BRIEF
Copy every line of the records below that holds the word "only".

[Opening GIVEN DATA section]

(* ===== verification/NamesClaims.v ===== *)
(** * NamesClaims: tables, [use] declarations and resolution *)

From Stdlib Require Import Strings.String Strings.Byte.
From stdpp Require Import base list option numbers gmap fin_maps.
From S2P Require Import Prelude RustStd RustText Source Token SyntaxTree PhpString Names NamesProofs.

(** ** Tables that keep the first entry of a key *)

Lemma find_snoc {A} (p : A -> bool) l x :
  List.find p (l ++ [x]) = match List.find p l with Some y => Some y | None => if p x then Some x else None end.
Proof. induction l as [|y l IH]; cbn; [done|]. by destruct (p y). Qed.

Lemma index_of_lookup {A} (l : list A) i x : l !! i = Some x -> Prelude.index l i = Ret x.
Proof. intros E. unfold Prelude.index. by rewrite E. Qed.

Section Tables.
Context {T E D : Type} (insert : T -> E -> outcome (option D * T)).

Fixpoint insert_all (s : T) (es : list E) : outcome (list (option D) * T) :=
  match es with
  | [] => Ret ([], s)
  | e :: es =>
      olet (d, s) := insert s e in
      olet (ds, s) := insert_all s es in Ret (d :: ds, s)
  end.

(** What an insertion reports is determined by the entries before it. *)
Context (inv : T -> list E -> Prop) (report : list E -> E -> option D).
Hypothesis step : forall s done e, inv s done -> exists s', insert s e = Ret (report done e, s') /\ inv s' (done ++ [e]).

Fixpoint reports (done es : list E) : list (option D) :=
  match es with [] => [] | e :: es => report done e :: reports (done ++ [e]) es end.

Lemma insert_all_inv s done es : inv s done ->
  exists s', insert_all s es = Ret (reports done es, s') /\ inv s' (done ++ es).
Proof.
  revert s done. induction es as [|e es IH]; intros s done H; cbn [insert_all reports].
  - exists s. by rewrite app_nil_r.
  - destruct (step s done e H) as (s1 & E1 & H1). destruct (IH s1 (done ++ [e]) H1) as (s2 & E2 & H2).
    exists s2. rewrite E1. cbn [obind]. rewrite E2. cbn [obind]. by rewrite <- app_assoc in H2.
Qed.
End Tables.

(** *** Imports *)

Definition import_is (k : ImportKind) (c : bytes) (e : ImportEntry) : bool :=
  bool_decide (import_kind e = k) && bool_decide (alias_canonical e = c).

Definition import_report (done : list ImportEntry) (e : ImportEntry) : option DuplicateImportAlias :=
  (fun previous => mk_duplicate_alias (import_kind e) (alias e) (import_span previous) (import_span e))
    <$> List.find (import_is (import_kind e) (alias_canonical e)) done.

Definition imports_inv (s : ImportTable.t) (done : list ImportEntry) : Prop :=
  forall k c, match ImportTable.aliases s k !! c with
              | Some i => exists e, ImportTable.entries s !! i = Some e /\ List.find (import_is k c) done = Some e
              | None => List.find (import_is k c) done = None
              end.

Lemma aliases_with_same s k m es : ImportTable.aliases (ImportTable.with_aliases s k m es) k = m.
Proof. by destruct k. Qed.
Lemma aliases_with_other s k k' m es : k <> k' -> ImportTable.aliases (ImportTable.with_aliases s k m es) k' = ImportTable.aliases s k'.
Proof. by destruct k, k'. Qed.
Lemma entries_with s k m es : ImportTable.entries (ImportTable.with_aliases s k m es) = es.
Proof. by destruct k. Qed.

Lemma import_step s done e : imports_inv s done ->
  exists s', ImportTable.insert s e = Ret (import_report done e, s') /\ imports_inv s' (done ++ [e]).
Proof.
  intros H. unfold ImportTable.insert, import_report. pose proof (H (import_kind e) (alias_canonical e)) as He.
  destruct (ImportTable.aliases s (import_kind e) !! alias_canonical e) as [i|] eqn:E.
  - destruct He as (p & Hp & Hf). rewrite (index_of_lookup _ _ _ Hp), Hf. cbn [obind fmap option_fmap option_map].
    eexists. split; [done|]. intros k c. specialize (H k c). rewrite find_snoc. destruct (_ !! c); [|].
    + destruct H as (x & Hx & ->). eauto.
    + rewrite H. destruct (import_is k c e) eqn:Ei; [|done]. exfalso. unfold import_is in Ei.
      apply andb_true_iff in Ei as [<-%bool_decide_eq_true <-%bool_decide_eq_true]. congruence.
  - rewrite He. cbn [fmap option_fmap option_map]. eexists. split; [done|]. intros k c. rewrite entries_with, find_snoc.
    specialize (H k c). destruct (decide (import_kind e = k)) as [<-|Hk].
    + rewrite aliases_with_same. destruct (decide (alias_canonical e = c)) as [<-|Hc].
      * rewrite lookup_insert_eq. exists e. rewrite list_lookup_middle by done. rewrite He. unfold import_is.
        by rewrite !bool_decide_eq_true_2.
      * rewrite lookup_insert_ne by done. destruct (_ !! c).
        -- destruct H as (x & Hx & ->). exists x. split; [by apply lookup_app_l_Some|done].
        -- rewrite H. unfold import_is. by rewrite (bool_decide_eq_false_2 (alias_canonical e = c)), andb_false_r.
    + rewrite aliases_with_other by done. destruct (_ !! c).
      * destruct H as (x & Hx & ->). exists x. split; [by apply lookup_app_l_Some|done].
      * rewrite H. unfold import_is. by rewrite (bool_decide_eq_false_2 (import_kind e = k)).
Qed.

(** *** Declarations *)

Definition declaration_is (key : NameKind * bytes) (e : DeclarationEntry) : bool :=
  negb (is_conditional (decl_kind e)) && bool_decide (DeclarationTable.key e = key).

Definition declaration_report (done : list DeclarationEntry) (e : DeclarationEntry) : option DuplicateDeclaration :=
  if is_conditional (decl_kind e) then None
  else (fun previous => mk_duplicate_declaration (decl_name e) (decl_kind e) (decl_span previous) (decl_span e))
         <$> List.find (declaration_is (DeclarationTable.key e)) done.

Definition declarations_inv (s : DeclarationTable.t) (done : list DeclarationEntry) : Prop :=
  DeclarationTable.entries s = done /\
  forall key, match DeclarationTable.unconditional_lookup s !! key with
              | Some i => exists e, done !! i = Some e /\ List.find (declaration_is key) done = Some e
              | None => List.find (declaration_is key) done = None
              end.

Lemma declaration_step s done e : declarations_inv s done ->
  exists s', DeclarationTable.insert s e = Ret (declaration_report done e, s') /\ declarations_inv s' (done ++ [e]).
Proof.
  intros [He H]. unfold DeclarationTable.insert, declaration_report. rewrite He.
  assert (forall m, (forall key i, m !! key = Some i -> DeclarationTable.unconditional_lookup s !! key = Some i \/
                        (key = DeclarationTable.key e /\ i = length done /\ is_conditional (decl_kind e) = false /\
                         DeclarationTable.unconditional_lookup s !! key = None)) ->
            (forall key, m !! key = None -> DeclarationTable.unconditional_lookup s !! key = None /\ declaration_is key e = false) ->
            declarations_inv (DeclarationTable.mk (done ++ [e]) m) (done ++ [e])) as Hinv.
  { intros m H1 H2. split; [done|]. intros key. cbn [DeclarationTable.unconditional_lookup]. rewrite find_snoc.
    specialize (H key). destruct (m !! key) as [i|] eqn:Em.
    - destruct (H1 key i Em) as [Es|(-> & -> & Hc & Es)]; rewrite Es in H.
      + destruct H as (x & Hx & ->). exists x. split; [by apply lookup_app_l_Some|done].
      + rewrite H. exists e. rewrite list_lookup_middle by done. unfold declaration_is. rewrite Hc.
        by rewrite bool_decide_eq_true_2.
    - destruct (H2 key Em) as [Es ->]. rewrite Es in H. by rewrite H. }
  pose proof (H (DeclarationTable.key e)) as Hk. destruct (is_conditional (decl_kind e)) eqn:Ec; cbn [negb].
  - cbn [obind]. eexists. split; [done|]. apply Hinv; [auto|]. intros key Hn. split; [done|]. unfold declaration_is. by rewrite Ec.
  - destruct (DeclarationTable.unconditional_lookup s !! DeclarationTable.key e) as [i|] eqn:Es.
    + destruct Hk as (p & Hp & Hf). rewrite (index_of_lookup _ _ _ Hp). cbn [obind]. rewrite Hf. eexists. split; [done|].
      apply Hinv; [auto|]. intros key Hn. split; [done|]. unfold declaration_is.
      rewrite (bool_decide_eq_false_2 (_ = key)) by (intros <-; congruence). by rewrite andb_false_r.
    + cbn [obind]. rewrite Hk. eexists. split; [done|]. apply Hinv.
      * intros key i. destruct (decide (DeclarationTable.key e = key)) as [<-|Hne].
        -- rewrite lookup_insert_eq. intros [= <-]. by right.
        -- rewrite lookup_insert_ne by done. auto.
      * intros key. destruct (decide (DeclarationTable.key e = key)) as [<-|Hne]; [by rewrite lookup_insert_eq|].
        rewrite lookup_insert_ne by done. intros Hn. split; [done|]. unfold declaration_is.
        by rewrite (bool_decide_eq_false_2 (_ = key)), andb_false_r.
Qed.

(** Symbol tables keep the first: inserting any sequence of imports or of
    declarations never goes out of range.  A look-up of an alias finds the first
    import of its kind with that alias, up to case where the kind ignores it, and
    an insertion reports a duplicate exactly when there was one before, with the
    span of the first.  Every declaration is kept in order; a duplicate is
    reported for unconditional declarations only, against the first
    unconditional declaration of the same name and name space. *)
Theorem tables_keep_first imports declarations :
  (exists s, insert_all ImportTable.insert ImportTable.new imports = Ret (reports import_report [] imports, s) /\
     forall kind a, ImportTable.lookup s kind a = List.find (import_is kind (alias_canonical_text kind a)) imports) /\
  (exists s, insert_all DeclarationTable.insert DeclarationTable.new declarations =
       Ret (reports declaration_report [] declarations, s) /\ DeclarationTable.entries s = declarations).
Proof.
  split.
  - destruct (insert_all_inv _ imports_inv import_report import_step ImportTable.new [] imports) as (s & E & H).
    { intros [] c; cbn; done. }
    exists s. split; [done|]. intros kind a. specialize (H kind (alias_canonical_text kind a)). unfold ImportTable.lookup.
    cbn [app] in H. destruct (_ !! alias_canonical_text kind a); [|by symmetry]. destruct H as (e & He & Hf). cbn. by rewrite He, Hf.
  - destruct (insert_all_inv _ declarations_inv declaration_report declaration_step DeclarationTable.new [] declarations) as (s & E & H).
    { split; [done|]. intros key. cbn. done. }
    exists s. split; [done|]. apply H.
Qed.

(** ** Resolution *)

(** The rules of the PHP manual.  The first part of a qualified name is looked up
    among the class imports whatever the name is for; a qualified name that no
    import changes is relative to the current name space. *)
Definition php_resolve (ns : option bytes) (imports : ImportTable.t) (n : QualifiedName) (c : ResolveContext) : ResolvedName :=
  let qualified := (1 <? length (parts n))%nat in
  let prefixed := NameResolver.with_current_namespace ns (parts n) in
  let table := if qualified then match c with NamespaceName => None | _ => Some ImportClassLike end else context_import_kind c in
  match parts n with
  | [] => Dynamic
  | first :: rest =>
      if leading_slash n then FullyQualified (mk_fqn (parts n))
      else if namespace_relative n then FullyQualified prefixed
      else match (k ← table; ImportTable.lookup imports k (part_original first)) with
           | Some import => FullyQualified (mk_fqn (fqn_parts (import_name import) ++ rest))
           | None =>
               match c with
               | FunctionCall | ConstantFetch =>
                   if qualified then FullyQualified prefixed
                   else match ns with
                        | Some _ => MaybeRuntimeFallback prefixed (mk_fqn (parts n))
                        | None => FullyQualified prefixed
                        end
               | _ => FullyQualified prefixed
               end
           end
  end.

Definition is_call_context (c : ResolveContext) : bool := match c with FunctionCall | ConstantFetch => true | _ => false end.

(** Resolved names up to case. *)
Definition same_fqn (kind : NameKind) (n m : FullyQualifiedName) : Prop :=
  FullyQualifiedName.canonical kind n = FullyQualifiedName.canonical kind m.
Definition same_resolved (kind : NameKind) (r r' : ResolvedName) : Prop :=
  match r, r' with
  | FullyQualified n, FullyQualified m => same_fqn kind n m
  | MaybeRuntimeFallback n f, MaybeRuntimeFallback m g => same_fqn kind n m /\ same_fqn kind f g
  | Dynamic, Dynamic | Unresolved, Unresolved => True
  | _, _ => False
  end.

Lemma same_fqn_app kind ps qs ps' qs' : part_canonical kind <$> ps = part_canonical kind <$> ps' ->
  part_canonical kind <$> qs = part_canonical kind <$> qs' -> same_fqn kind (mk_fqn (ps ++ qs)) (mk_fqn (ps' ++ qs')).
Proof. intros H1 H2. unfold same_fqn, FullyQualifiedName.canonical. cbn [fqn_parts]. by rewrite !fmap_app, H1, H2. Qed.
Lemma same_fqn_parts kind ps ps' : part_canonical kind <$> ps = part_canonical kind <$> ps' ->
  same_fqn kind (mk_fqn ps) (mk_fqn ps').
Proof. intros H. unfold same_fqn, FullyQualifiedName.canonical. cbn [fqn_parts]. by rewrite H. Qed.

(** The alias of a part depends on its canonical spelling only. *)
Lemma alias_of_part k p q : part_wf p -> part_wf q ->
  part_canonical (alias_name_kind k) p = part_canonical (alias_name_kind k) q ->
  alias_canonical_text k (part_original p) = alias_canonical_text k (part_original q).
Proof.
  intros (_ & _ & Hp) (_ & _ & Hq). unfold part_canonical, alias_canonical_text.
  destruct (is_case_insensitive (alias_name_kind k)); congruence.
Qed.

Lemma resolve_same ns imports c n m : name_wf n -> name_wf m -> same_name (context_name_kind c) n m ->
  same_resolved (context_name_kind c) (NameResolver.resolve ns imports n c) (NameResolver.resolve ns imports m c).
Proof.
  intros [Wn _ _] [Wm _ _] (H1 & H2 & H3). pose proof (f_equal length H3) as Hl. rewrite !length_fmap in Hl.
  assert (NameResolver.imported imports n c = NameResolver.imported imports m c) as Hi.
  { unfold NameResolver.imported. destruct (parts n) as [|p ps], (parts m) as [|q qs]; try done. cbn [head mbind option_bind].
    destruct (context_import_kind c) as [k|] eqn:Ek; [|done]. cbn [mbind option_bind]. unfold ImportTable.lookup.
    rewrite (alias_of_part k p q); [done|by inversion Wn|by inversion Wm|].
    replace (alias_name_kind k) with (context_name_kind c) by (by destruct c; cbn in Ek |- *; simplify_eq). by injection H3. }
  unfold NameResolver.resolve. rewrite Hl, Hi. unfold QualifiedName.is_fully_qualified, QualifiedName.is_namespace_relative.
  rewrite H1, H2. unfold NameResolver.with_current_namespace.
  destruct (length (parts m) =? 0)%nat; [done|]. destruct (leading_slash m); [by apply same_fqn_parts|].
  destruct (namespace_relative m); [by apply same_fqn_app|].
  destruct (NameResolver.imported imports m c).
  { apply same_fqn_app; [done|]. by rewrite !fmap_drop, H3. }
  destruct c; try (by apply same_fqn_app); destruct (_ && _); cbn [same_resolved];
    auto using same_fqn_app, same_fqn_parts.
Qed.

(* ===== verification/IrConst.v ===== *)
(** * IrConst: constants folded during lowering

    [php_ir/src/lower/mod.rs]: the values of literals and of constant
    expressions, with the constants of classes, and
    [cold_value_materialization.rs] of the virtual machine, which turns a
    constant into a value.

    The arenas of a module are lists, an identifier is an index.  The stack of
    class constants under evaluation is restored on every path, so it is an
    argument.  Evaluation follows expression and constant references and takes a
    bound on its depth.  An overflow of a plain [+] or [-] panics, as with
    overflow checks. *)

From Stdlib Require Import Strings.String Strings.Byte ZArith Floats.SpecFloat.
From stdpp Require Import base list option numbers gmap fin_maps.
From S2P Require Import Prelude RustStd RustNum RustFloat RustText FloatText Simd PhpString PhpArray LiteralText Convert NativeOps Names.

(** ** [constants.rs] *)

Module IrConstant.
Inductive t :=
| Null
| Bool (value : bool)
| Int (value : Z)
| Float (value : f64)
| String (value : bytes)
| StringBytes (value : bytes)
| NamedConstant (name : bytes)
| ClassConstant (class_name display_class_name constant_name : bytes)
| Array (entries : list (option t * t)).

(** The derived [PartialEq]. *)
Fixpoint eqb (a b : t) {struct a} : bool :=
  match a, b with
  | Null, Null => true
  | Bool x, Bool y => Bool.eqb x y
  | Int x, Int y => (x =? y)%Z
  | Float x, Float y => f64_eq x y
  | String x, String y | StringBytes x, StringBytes y | NamedConstant x, NamedConstant y => bytes_eqb x y
  | ClassConstant x y z, ClassConstant x' y' z' => bytes_eqb x x' && bytes_eqb y y' && bytes_eqb z z'
  | Array l, Array r =>
      (fix go (l r : list (option t * t)) : bool :=
         match l, r with
         | [], [] => true
         | (k, v) :: l, (k', v') :: r =>
             match k, k' with Some k, Some k' => eqb k k' | None, None => true | _, _ => false end && eqb v v' && go l r
         | _, _ => false
         end) l r
  | _, _ => false
  end.
End IrConstant.
Abbreviation IrConstant := IrConstant.t.

Module CastKind.
Inductive t := Bool | Int | Float | String | Array | Object | Void.
End CastKind.

(** [cast_kind] of [lower/expressions.rs] *)
Definition cast_kind (kind : bytes) : option CastKind.t :=
  let normalized := lowercase (trim_end_matches ")"%byte (trim_start_matches "("%byte (trim kind))) in
  let op_is text := bytes_eqb normalized (lit text) in
  if op_is "bool"%string || op_is "boolean"%string then Some CastKind.Bool
  else if op_is "int"%string || op_is "integer"%string then Some CastKind.Int
  else if op_is "float"%string || op_is "double"%string || op_is "real"%string then Some CastKind.Float
  else if op_is "string"%string then Some CastKind.String
  else if op_is "array"%string then Some CastKind.Array
  else if op_is "object"%string then Some CastKind.Object
  else if op_is "void"%string then Some CastKind.Void
  else None.

(** [binary_op] of [lower/expressions.rs] *)
Definition binary_op (operator : bytes) : option NativeBinaryOp :=
  let op_is text := bytes_eqb operator (lit text) in
  if op_is "+"%string then Some Add else if op_is "-"%string then Some Sub else if op_is "*"%string then Some Mul
  else if op_is "/"%string then Some Div else if op_is "%"%string then Some Mod else if op_is "**"%string then Some Pow
  else if op_is "."%string then Some Concat else if op_is "&"%string then Some BitAnd else if op_is "|"%string then Some BitOr
  else if op_is "^"%string then Some BitXor else if op_is "<<"%string then Some ShiftLeft
  else if op_is ">>"%string then Some ShiftRight else None.

(** ** Operators *)

Definition checked_shl (a n : Z) : option Z := if (n <? 64)%Z then Some (wrap_i64 (Z.shiftl a n)) else None.
Definition checked_shr (a n : Z) : option Z := if (n <? 64)%Z then Some (Z.shiftr a n) else None.

Definition negate_ir_constant (value : IrConstant) : option IrConstant :=
  match value with
  | IrConstant.Int z => IrConstant.Int <$> checked_i64 (- z)
  | IrConstant.Float x => Some (IrConstant.Float (f64_neg x))
  | _ => None
  end.

Definition bitnot_ir_constant (value : IrConstant) : option IrConstant :=
  match value with IrConstant.Int z => Some (IrConstant.Int (Z.lnot z)) | _ => None end.

Definition binary_ir_constant (operator : bytes) (left right : IrConstant) : option IrConstant :=
  let op_is text := bytes_eqb operator (lit text) in
  if op_is "??"%string then match left with IrConstant.Null => Some right | _ => Some left end
  else
    match left, right with
    | IrConstant.Int l, IrConstant.Int r =>
        if op_is "+"%string then IrConstant.Int <$> checked_i64 (l + r)
        else if op_is "-"%string then IrConstant.Int <$> checked_i64 (l - r)
        else if op_is "*"%string then IrConstant.Int <$> checked_i64 (l * r)
        else if op_is "&"%string then Some (IrConstant.Int (Z.land l r))
        else if op_is "|"%string then Some (IrConstant.Int (Z.lor l r))
        else if op_is "^"%string then Some (IrConstant.Int (Z.lxor l r))
        else if op_is "<<"%string then IrConstant.Int <$> (u32_try_from r ≫= checked_shl l)
        else if op_is ">>"%string then IrConstant.Int <$> (u32_try_from r ≫= checked_shr l)
        else None
    | IrConstant.String l, IrConstant.String r => if op_is "."%string then Some (IrConstant.String (l ++ r)) else None
    | IrConstant.StringBytes l, IrConstant.StringBytes r => if op_is "."%string then Some (IrConstant.StringBytes (l ++ r)) else None
    | _, _ => None
    end.

(** ** Conversions *)

Definition ir_constant_truthy (value : IrConstant) : option bool :=
  match value with
  | IrConstant.Null => Some false
  | IrConstant.Bool b => Some b
  | IrConstant.Int z => Some (negb (z =? 0)%Z)
  | IrConstant.Float x => Some (negb (f64_eq x (S754_zero false)) && negb (f64_is_nan x))
  | IrConstant.String l | IrConstant.StringBytes l => Some (negb (length l =? 0)%nat && negb (bytes_eqb l (lit "0")))
  | IrConstant.Array entries => Some (negb (length entries =? 0)%nat)
  | IrConstant.NamedConstant _ | IrConstant.ClassConstant _ _ _ => None
  end.

(** The digits of [ir_constant_bytes_to_int]; [None] is an overflow. *)
Fixpoint int_digits (l : bytes) (value : Z) : option Z :=
  match l with
  | x :: l =>
      if is_ascii_digit x then
        value ← checked_i64 (value * 10); value ← checked_i64 (value + digit_val x); int_digits l value
      else Some value
  | [] => Some value
  end.
Definition ir_constant_bytes_to_int (l : bytes) : Z :=
  let index := default (length l) (position (fun x => negb (is_ascii_whitespace x)) l) in
  let '(negative, digits) := strip_sign (drop index l) in
  match int_digits digits 0 with
  | None => if negative then I64_MIN else I64_MAX
  | Some value => if negative then default I64_MIN (checked_i64 (- value)) else value
  end.

Definition ir_constant_to_int (value : IrConstant) : option Z :=
  match value with
  | IrConstant.Null => Some 0%Z
  | IrConstant.Bool b => Some (if b then 1 else 0)%Z
  | IrConstant.Int z => Some z
  | IrConstant.Float x => Some (f64_as_i64 x)
  | IrConstant.String l | IrConstant.StringBytes l => Some (ir_constant_bytes_to_int l)
  | IrConstant.Array entries => Some (if (length entries =? 0)%nat then 0 else 1)%Z
  | IrConstant.NamedConstant _ | IrConstant.ClassConstant _ _ _ => None
  end.

Definition ir_constant_to_float (value : IrConstant) : option f64 :=
  match value with
  | IrConstant.Null => Some (S754_zero false)
  | IrConstant.Bool b => Some (if b then i64_as_f64 1 else S754_zero false)
  | IrConstant.Int z => Some (i64_as_f64 z)
  | IrConstant.Float x => Some x
  | IrConstant.String l => Some (default (S754_zero false) (parse_f64 (trim_start l)))
  | IrConstant.StringBytes l => Some (default (S754_zero false) (parse_f64 (trim_start (from_utf8_lossy l))))
  | IrConstant.Array entries => Some (if (length entries =? 0)%nat then S754_zero false else i64_as_f64 1)
  | IrConstant.NamedConstant _ | IrConstant.ClassConstant _ _ _ => None
  end.

(** [f64::to_string] *)
Definition f64_to_string (x : f64) : bytes :=
  match x with
  | S754_nan => lit "NaN"
  | S754_infinity s => sign_text s ++ lit "inf"
  | _ => fmt_display x
  end.

Definition ir_constant_to_string (value : IrConstant) : option bytes :=
  match value with
  | IrConstant.Null => Some []
  | IrConstant.Bool b => Some (if b then lit "1" else [])
  | IrConstant.Int z => Some (print_i64 z)
  | IrConstant.Float x => Some (f64_to_string x)
  | IrConstant.String l => Some l
  | IrConstant.StringBytes l => Some (from_utf8_lossy l)
  | IrConstant.Array _ | IrConstant.NamedConstant _ | IrConstant.ClassConstant _ _ _ => None
  end.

[Closing GIVEN DATA section]

ANSWER SECTION
    reported for unconditional declarations only, against the first
(** The alias of a part depends on its canonical spelling only. *)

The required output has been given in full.